# What you need to do
Return exactly the span of lines in the following data that opens with the line containing "Definition writeResponse (c" and closes with the line containing "(** One round of the writer of [c]. *)". Include nothing else.

# Data extract
—————

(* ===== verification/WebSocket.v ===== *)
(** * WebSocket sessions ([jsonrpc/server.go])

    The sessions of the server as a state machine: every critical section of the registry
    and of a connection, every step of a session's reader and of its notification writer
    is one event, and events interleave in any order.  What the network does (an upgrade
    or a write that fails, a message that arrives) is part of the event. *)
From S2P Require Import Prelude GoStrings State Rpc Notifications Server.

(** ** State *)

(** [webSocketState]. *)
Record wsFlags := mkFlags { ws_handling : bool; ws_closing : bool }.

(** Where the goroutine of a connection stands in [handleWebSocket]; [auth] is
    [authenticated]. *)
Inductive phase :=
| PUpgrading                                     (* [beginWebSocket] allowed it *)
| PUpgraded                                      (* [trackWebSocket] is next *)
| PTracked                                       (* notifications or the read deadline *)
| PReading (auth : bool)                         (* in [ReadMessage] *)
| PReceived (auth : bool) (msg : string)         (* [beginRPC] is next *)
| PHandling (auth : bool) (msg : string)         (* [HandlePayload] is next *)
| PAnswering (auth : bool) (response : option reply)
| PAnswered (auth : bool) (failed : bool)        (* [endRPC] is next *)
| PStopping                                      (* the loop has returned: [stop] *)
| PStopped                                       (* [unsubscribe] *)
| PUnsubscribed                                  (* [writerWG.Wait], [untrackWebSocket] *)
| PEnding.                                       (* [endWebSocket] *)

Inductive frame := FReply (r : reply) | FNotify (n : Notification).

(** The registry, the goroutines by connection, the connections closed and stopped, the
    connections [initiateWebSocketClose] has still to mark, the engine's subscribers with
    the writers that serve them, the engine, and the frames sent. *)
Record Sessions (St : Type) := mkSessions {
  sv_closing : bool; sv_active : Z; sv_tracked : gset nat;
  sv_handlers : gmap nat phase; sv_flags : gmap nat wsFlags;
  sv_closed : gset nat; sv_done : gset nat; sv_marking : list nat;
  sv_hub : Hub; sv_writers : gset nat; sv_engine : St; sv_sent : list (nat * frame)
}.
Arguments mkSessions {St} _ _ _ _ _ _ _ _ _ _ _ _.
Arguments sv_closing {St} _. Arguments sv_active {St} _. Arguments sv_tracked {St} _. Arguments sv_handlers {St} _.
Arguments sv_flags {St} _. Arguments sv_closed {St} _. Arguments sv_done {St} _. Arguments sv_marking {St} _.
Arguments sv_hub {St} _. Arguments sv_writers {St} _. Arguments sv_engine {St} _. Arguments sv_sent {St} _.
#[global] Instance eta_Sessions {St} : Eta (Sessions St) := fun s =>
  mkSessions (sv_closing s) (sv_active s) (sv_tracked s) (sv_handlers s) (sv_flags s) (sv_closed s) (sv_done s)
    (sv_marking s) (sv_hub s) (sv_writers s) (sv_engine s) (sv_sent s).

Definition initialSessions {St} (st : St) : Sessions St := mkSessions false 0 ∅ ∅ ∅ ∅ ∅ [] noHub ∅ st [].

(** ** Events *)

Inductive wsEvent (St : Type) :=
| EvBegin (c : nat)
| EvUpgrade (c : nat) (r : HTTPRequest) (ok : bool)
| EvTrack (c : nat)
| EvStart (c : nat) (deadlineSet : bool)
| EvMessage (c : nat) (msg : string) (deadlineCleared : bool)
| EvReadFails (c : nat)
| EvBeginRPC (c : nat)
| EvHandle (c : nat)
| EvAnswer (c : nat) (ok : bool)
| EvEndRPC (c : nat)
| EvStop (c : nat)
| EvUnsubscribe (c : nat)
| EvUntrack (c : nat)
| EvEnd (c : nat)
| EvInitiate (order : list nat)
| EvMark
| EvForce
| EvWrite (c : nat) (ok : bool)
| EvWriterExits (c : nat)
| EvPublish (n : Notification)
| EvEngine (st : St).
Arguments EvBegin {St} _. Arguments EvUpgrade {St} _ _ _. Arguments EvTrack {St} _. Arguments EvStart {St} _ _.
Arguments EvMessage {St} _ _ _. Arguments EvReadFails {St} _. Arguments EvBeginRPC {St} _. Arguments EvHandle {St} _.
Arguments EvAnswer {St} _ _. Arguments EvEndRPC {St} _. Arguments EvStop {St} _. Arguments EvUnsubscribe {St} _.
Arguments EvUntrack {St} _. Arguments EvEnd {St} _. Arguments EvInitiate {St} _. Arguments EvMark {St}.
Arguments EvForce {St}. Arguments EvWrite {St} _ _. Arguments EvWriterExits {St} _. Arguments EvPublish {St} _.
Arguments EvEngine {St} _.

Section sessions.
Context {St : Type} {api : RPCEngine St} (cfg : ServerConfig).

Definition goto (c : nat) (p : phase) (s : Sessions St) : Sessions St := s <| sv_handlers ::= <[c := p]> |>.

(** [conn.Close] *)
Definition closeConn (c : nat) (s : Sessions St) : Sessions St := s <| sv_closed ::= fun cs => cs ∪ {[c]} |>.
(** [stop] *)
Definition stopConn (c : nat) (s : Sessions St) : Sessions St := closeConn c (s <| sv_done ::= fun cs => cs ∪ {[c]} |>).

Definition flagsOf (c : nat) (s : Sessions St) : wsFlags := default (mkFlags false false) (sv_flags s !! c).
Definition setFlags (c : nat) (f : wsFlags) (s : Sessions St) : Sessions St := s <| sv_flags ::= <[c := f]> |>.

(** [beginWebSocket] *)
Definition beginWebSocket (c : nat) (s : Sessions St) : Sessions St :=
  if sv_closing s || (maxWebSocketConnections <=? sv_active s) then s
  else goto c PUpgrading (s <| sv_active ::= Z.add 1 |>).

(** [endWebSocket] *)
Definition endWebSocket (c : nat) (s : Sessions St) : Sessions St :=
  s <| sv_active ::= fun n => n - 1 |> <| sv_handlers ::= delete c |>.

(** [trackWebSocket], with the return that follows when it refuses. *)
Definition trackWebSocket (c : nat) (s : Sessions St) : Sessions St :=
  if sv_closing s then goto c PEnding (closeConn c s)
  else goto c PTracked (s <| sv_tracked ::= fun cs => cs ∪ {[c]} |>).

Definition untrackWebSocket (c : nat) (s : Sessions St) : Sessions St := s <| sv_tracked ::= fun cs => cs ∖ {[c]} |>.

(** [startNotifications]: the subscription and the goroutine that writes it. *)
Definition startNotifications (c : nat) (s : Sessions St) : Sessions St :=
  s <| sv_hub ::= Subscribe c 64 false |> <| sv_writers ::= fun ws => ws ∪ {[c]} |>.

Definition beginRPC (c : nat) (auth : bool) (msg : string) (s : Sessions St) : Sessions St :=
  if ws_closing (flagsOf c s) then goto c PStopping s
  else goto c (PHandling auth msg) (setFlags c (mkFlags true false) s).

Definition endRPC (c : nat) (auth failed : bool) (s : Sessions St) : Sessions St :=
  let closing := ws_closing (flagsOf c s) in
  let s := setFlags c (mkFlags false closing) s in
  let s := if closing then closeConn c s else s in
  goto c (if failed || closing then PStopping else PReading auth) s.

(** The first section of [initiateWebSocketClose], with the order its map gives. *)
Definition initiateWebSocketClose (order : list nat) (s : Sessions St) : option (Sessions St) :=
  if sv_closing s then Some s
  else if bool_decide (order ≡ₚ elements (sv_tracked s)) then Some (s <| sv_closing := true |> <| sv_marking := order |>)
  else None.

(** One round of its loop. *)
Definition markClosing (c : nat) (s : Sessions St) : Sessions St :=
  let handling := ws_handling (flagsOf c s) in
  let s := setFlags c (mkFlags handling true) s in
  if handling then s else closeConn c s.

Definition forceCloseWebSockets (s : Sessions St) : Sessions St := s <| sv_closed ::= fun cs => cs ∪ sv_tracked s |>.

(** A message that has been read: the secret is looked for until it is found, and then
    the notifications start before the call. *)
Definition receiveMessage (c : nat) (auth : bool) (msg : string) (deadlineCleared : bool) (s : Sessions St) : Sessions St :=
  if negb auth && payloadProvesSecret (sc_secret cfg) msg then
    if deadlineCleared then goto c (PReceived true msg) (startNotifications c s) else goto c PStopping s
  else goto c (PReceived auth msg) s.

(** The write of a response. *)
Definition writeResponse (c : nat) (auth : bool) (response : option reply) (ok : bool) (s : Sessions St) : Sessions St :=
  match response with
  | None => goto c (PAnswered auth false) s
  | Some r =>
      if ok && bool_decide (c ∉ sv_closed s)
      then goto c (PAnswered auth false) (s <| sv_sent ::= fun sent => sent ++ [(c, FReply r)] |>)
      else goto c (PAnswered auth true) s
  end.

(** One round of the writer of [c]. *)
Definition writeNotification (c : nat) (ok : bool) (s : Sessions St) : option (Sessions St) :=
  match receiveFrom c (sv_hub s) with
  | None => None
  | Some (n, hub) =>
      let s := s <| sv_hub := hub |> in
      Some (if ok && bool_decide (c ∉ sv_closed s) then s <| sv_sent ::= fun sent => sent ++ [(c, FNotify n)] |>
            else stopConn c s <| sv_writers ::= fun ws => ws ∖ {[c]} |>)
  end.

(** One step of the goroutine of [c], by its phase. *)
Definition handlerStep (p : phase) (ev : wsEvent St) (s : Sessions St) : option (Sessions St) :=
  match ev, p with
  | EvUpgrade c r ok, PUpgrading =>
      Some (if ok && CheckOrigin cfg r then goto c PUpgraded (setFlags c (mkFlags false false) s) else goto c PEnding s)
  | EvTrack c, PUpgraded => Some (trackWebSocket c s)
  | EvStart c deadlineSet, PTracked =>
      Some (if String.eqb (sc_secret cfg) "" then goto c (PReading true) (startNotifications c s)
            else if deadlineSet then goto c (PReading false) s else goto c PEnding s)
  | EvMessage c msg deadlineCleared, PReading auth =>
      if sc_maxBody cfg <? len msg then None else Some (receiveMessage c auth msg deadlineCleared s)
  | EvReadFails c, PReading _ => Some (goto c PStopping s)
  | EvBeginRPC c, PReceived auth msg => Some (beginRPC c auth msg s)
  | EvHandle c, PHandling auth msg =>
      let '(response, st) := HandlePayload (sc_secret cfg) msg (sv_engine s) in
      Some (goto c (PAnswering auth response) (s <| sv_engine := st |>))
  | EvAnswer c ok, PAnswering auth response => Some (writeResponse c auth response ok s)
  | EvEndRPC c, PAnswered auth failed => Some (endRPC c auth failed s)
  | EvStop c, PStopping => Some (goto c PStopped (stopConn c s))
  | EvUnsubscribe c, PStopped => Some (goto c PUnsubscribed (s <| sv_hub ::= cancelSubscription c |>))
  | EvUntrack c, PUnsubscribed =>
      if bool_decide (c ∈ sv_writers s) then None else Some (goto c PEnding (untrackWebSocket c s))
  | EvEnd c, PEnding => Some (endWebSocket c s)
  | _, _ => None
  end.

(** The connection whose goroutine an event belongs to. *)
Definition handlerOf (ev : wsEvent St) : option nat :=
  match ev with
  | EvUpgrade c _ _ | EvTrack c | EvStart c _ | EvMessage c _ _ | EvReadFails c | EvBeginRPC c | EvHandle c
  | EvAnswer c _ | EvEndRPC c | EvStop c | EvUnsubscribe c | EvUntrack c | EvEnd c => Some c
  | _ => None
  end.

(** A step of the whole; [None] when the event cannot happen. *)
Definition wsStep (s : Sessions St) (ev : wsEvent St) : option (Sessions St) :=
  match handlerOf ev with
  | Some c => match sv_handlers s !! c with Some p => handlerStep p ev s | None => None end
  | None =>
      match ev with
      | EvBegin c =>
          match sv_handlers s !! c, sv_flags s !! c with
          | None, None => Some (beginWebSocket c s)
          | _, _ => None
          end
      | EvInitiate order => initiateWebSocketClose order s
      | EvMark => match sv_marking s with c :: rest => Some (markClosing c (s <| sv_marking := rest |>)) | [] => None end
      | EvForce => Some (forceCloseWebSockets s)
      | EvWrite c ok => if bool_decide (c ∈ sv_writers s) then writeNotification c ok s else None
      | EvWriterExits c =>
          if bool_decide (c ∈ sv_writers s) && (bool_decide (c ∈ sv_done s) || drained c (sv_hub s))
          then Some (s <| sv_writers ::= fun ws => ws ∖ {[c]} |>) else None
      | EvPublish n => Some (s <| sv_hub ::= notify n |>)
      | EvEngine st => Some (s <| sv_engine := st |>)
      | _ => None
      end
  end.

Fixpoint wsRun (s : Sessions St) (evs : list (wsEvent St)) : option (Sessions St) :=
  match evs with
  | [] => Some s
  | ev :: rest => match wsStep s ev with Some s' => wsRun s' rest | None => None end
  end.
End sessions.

—————

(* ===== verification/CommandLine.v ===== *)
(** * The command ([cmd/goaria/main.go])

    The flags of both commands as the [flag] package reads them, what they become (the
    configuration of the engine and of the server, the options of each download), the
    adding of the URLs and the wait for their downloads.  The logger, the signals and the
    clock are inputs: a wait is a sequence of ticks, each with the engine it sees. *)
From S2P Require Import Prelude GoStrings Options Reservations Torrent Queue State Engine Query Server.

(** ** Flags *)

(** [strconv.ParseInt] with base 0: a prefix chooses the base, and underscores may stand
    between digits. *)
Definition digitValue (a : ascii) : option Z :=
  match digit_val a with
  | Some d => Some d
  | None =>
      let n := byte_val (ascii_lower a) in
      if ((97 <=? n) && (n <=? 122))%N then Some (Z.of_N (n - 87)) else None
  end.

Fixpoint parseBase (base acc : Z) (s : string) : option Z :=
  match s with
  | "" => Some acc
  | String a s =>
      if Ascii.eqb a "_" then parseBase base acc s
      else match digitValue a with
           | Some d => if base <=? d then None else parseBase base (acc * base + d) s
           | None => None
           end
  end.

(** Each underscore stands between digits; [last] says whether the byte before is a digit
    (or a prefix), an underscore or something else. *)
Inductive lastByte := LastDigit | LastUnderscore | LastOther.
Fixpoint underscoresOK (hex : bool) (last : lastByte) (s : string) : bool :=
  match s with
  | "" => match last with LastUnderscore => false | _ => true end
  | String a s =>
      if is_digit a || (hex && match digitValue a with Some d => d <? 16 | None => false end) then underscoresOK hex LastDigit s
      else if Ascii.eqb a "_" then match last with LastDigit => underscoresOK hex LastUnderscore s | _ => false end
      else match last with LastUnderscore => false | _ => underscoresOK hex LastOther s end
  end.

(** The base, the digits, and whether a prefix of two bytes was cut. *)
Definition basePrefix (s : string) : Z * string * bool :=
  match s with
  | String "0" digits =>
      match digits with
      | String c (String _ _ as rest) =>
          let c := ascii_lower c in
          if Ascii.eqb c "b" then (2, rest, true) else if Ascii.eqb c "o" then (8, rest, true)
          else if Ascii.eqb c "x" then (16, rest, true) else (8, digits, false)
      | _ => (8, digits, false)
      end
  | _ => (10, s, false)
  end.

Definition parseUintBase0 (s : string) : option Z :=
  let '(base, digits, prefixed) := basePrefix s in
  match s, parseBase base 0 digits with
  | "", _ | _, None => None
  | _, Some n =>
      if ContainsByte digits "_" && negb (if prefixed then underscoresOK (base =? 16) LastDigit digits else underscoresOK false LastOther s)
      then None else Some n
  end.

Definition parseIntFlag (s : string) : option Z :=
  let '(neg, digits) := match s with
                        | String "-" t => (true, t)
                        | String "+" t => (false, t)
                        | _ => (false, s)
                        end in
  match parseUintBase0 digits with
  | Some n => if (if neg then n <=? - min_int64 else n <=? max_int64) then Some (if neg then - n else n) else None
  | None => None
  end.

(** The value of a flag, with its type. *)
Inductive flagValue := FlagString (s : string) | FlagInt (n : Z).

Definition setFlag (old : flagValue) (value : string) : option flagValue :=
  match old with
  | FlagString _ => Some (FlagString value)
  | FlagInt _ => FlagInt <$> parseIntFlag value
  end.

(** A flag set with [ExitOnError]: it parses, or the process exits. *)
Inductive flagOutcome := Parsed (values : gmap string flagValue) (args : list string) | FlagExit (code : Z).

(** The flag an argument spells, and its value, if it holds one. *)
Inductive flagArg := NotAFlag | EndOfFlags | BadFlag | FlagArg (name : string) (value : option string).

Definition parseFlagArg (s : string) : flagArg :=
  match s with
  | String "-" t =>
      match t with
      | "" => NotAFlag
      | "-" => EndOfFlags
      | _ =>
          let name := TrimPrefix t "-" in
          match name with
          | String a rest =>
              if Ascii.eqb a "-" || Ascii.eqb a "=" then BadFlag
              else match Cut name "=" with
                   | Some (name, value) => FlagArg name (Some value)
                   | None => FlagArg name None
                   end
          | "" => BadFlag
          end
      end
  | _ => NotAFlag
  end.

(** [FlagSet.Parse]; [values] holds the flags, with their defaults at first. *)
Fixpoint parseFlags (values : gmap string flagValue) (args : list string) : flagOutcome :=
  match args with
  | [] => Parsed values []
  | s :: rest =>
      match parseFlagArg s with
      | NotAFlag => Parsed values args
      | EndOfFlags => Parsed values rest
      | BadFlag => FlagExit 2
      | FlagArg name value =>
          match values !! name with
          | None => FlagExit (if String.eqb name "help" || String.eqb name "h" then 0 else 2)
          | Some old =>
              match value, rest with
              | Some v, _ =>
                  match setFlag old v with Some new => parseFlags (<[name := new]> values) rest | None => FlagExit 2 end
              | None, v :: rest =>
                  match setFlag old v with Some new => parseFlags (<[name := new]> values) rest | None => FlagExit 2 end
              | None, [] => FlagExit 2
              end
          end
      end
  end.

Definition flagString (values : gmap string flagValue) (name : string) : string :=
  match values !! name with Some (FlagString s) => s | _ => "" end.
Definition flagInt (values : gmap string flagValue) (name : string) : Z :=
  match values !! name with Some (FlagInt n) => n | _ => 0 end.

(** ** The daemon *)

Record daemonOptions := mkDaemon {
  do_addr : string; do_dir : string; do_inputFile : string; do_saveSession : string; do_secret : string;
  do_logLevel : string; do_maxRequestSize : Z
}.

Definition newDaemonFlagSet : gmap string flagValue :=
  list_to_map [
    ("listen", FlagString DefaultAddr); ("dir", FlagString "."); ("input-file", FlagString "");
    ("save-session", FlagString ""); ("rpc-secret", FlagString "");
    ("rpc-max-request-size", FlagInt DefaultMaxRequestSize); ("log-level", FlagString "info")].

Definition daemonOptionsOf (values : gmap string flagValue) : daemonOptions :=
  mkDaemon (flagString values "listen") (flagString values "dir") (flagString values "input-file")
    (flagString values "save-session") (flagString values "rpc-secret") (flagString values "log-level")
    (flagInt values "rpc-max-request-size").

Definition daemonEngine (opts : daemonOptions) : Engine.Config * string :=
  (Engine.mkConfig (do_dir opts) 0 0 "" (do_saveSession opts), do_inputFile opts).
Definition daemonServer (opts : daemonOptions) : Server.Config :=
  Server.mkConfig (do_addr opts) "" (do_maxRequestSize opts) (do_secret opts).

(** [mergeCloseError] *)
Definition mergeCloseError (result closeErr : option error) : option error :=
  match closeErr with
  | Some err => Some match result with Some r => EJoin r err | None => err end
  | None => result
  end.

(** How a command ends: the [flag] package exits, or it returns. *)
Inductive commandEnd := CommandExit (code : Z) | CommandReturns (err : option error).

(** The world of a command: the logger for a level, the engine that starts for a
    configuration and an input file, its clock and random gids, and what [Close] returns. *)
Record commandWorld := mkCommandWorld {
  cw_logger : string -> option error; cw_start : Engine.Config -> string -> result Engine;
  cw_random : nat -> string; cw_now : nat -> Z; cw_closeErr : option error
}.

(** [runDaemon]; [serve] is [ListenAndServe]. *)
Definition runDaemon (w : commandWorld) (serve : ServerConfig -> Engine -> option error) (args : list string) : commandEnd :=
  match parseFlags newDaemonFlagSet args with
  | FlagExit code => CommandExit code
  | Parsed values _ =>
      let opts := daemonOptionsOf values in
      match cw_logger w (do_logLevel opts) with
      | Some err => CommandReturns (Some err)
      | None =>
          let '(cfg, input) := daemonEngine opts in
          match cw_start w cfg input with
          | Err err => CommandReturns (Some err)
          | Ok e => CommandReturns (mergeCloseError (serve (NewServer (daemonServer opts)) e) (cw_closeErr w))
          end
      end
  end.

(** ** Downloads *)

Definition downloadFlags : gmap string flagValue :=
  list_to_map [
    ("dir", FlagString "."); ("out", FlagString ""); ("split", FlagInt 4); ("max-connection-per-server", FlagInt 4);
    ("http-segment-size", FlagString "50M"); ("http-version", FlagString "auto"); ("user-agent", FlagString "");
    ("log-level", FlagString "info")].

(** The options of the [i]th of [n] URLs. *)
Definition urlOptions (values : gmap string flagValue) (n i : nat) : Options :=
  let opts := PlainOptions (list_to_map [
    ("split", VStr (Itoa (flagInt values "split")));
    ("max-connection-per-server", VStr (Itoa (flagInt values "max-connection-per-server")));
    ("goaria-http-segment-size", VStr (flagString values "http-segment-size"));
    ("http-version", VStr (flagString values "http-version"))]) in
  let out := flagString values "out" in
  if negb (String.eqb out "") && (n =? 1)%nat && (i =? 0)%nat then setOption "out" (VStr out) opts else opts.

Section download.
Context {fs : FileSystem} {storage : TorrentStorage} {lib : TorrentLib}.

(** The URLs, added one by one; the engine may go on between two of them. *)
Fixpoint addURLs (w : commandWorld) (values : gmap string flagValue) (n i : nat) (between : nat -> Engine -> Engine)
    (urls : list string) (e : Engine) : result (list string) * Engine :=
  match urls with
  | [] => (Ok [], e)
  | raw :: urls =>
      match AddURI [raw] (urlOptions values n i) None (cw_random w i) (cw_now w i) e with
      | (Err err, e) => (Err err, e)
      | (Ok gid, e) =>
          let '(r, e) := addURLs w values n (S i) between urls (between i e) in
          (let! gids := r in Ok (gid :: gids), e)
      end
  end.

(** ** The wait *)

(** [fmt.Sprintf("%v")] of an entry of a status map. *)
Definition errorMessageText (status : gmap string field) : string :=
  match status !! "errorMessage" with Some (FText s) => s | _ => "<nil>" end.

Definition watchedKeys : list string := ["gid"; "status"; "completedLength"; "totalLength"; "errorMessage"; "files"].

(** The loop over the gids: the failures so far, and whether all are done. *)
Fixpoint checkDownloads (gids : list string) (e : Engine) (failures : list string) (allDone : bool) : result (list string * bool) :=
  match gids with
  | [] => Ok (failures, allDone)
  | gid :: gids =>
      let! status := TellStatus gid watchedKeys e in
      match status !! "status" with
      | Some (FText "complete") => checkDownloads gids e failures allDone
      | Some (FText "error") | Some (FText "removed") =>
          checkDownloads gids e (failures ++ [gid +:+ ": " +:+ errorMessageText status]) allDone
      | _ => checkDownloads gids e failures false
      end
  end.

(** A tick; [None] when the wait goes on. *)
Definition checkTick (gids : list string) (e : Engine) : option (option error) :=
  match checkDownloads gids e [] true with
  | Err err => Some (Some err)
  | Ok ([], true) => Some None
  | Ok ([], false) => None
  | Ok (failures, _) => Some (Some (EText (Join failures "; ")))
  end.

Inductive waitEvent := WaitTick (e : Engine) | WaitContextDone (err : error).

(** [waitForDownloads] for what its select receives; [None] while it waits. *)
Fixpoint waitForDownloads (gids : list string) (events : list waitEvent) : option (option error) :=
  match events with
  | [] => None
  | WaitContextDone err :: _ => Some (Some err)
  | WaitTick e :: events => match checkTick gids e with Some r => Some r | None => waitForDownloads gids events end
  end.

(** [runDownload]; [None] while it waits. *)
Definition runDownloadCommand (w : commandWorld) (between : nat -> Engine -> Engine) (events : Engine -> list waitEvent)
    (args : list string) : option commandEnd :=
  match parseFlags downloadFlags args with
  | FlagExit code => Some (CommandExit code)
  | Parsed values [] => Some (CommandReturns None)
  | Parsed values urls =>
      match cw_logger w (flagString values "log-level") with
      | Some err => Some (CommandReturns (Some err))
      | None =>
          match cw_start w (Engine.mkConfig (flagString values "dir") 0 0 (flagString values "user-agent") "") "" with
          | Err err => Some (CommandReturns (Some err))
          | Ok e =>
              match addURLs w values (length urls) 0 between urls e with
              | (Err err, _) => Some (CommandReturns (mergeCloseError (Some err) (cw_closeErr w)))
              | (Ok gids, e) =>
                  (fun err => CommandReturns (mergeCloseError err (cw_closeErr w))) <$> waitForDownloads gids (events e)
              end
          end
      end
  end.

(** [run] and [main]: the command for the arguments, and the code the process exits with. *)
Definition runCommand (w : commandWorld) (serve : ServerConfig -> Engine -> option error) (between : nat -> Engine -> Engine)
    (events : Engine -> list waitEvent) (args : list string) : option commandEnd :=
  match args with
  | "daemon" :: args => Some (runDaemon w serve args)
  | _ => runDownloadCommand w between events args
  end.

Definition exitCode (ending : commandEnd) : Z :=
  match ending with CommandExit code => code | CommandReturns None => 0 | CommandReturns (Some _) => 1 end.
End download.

—————

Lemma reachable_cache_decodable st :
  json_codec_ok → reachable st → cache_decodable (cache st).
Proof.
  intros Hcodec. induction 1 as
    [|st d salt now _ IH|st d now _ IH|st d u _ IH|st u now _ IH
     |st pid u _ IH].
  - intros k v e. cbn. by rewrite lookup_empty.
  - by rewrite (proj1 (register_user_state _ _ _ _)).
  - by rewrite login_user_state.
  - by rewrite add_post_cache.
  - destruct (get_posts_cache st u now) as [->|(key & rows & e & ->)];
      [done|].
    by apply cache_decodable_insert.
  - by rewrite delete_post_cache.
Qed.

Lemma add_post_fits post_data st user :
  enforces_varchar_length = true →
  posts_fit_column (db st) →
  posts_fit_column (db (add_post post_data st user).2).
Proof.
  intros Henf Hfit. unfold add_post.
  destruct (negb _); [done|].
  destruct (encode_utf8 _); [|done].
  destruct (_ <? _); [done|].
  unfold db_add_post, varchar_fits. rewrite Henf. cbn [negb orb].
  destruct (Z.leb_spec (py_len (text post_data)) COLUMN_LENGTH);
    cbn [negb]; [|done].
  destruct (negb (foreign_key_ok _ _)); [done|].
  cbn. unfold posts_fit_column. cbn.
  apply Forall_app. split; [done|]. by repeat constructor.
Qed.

—————

# Answer to this exercise
Definition writeResponse (c : nat) (auth : bool) (response : option reply) (ok : bool) (s : Sessions St) : Sessions St :=
  match response with
  | None => goto c (PAnswered auth false) s
  | Some r =>
      if ok && bool_decide (c ∉ sv_closed s)
      then goto c (PAnswered auth false) (s <| sv_sent ::= fun sent => sent ++ [(c, FReply r)] |>)
      else goto c (PAnswered auth true) s
  end.

(** One round of the writer of [c]. *)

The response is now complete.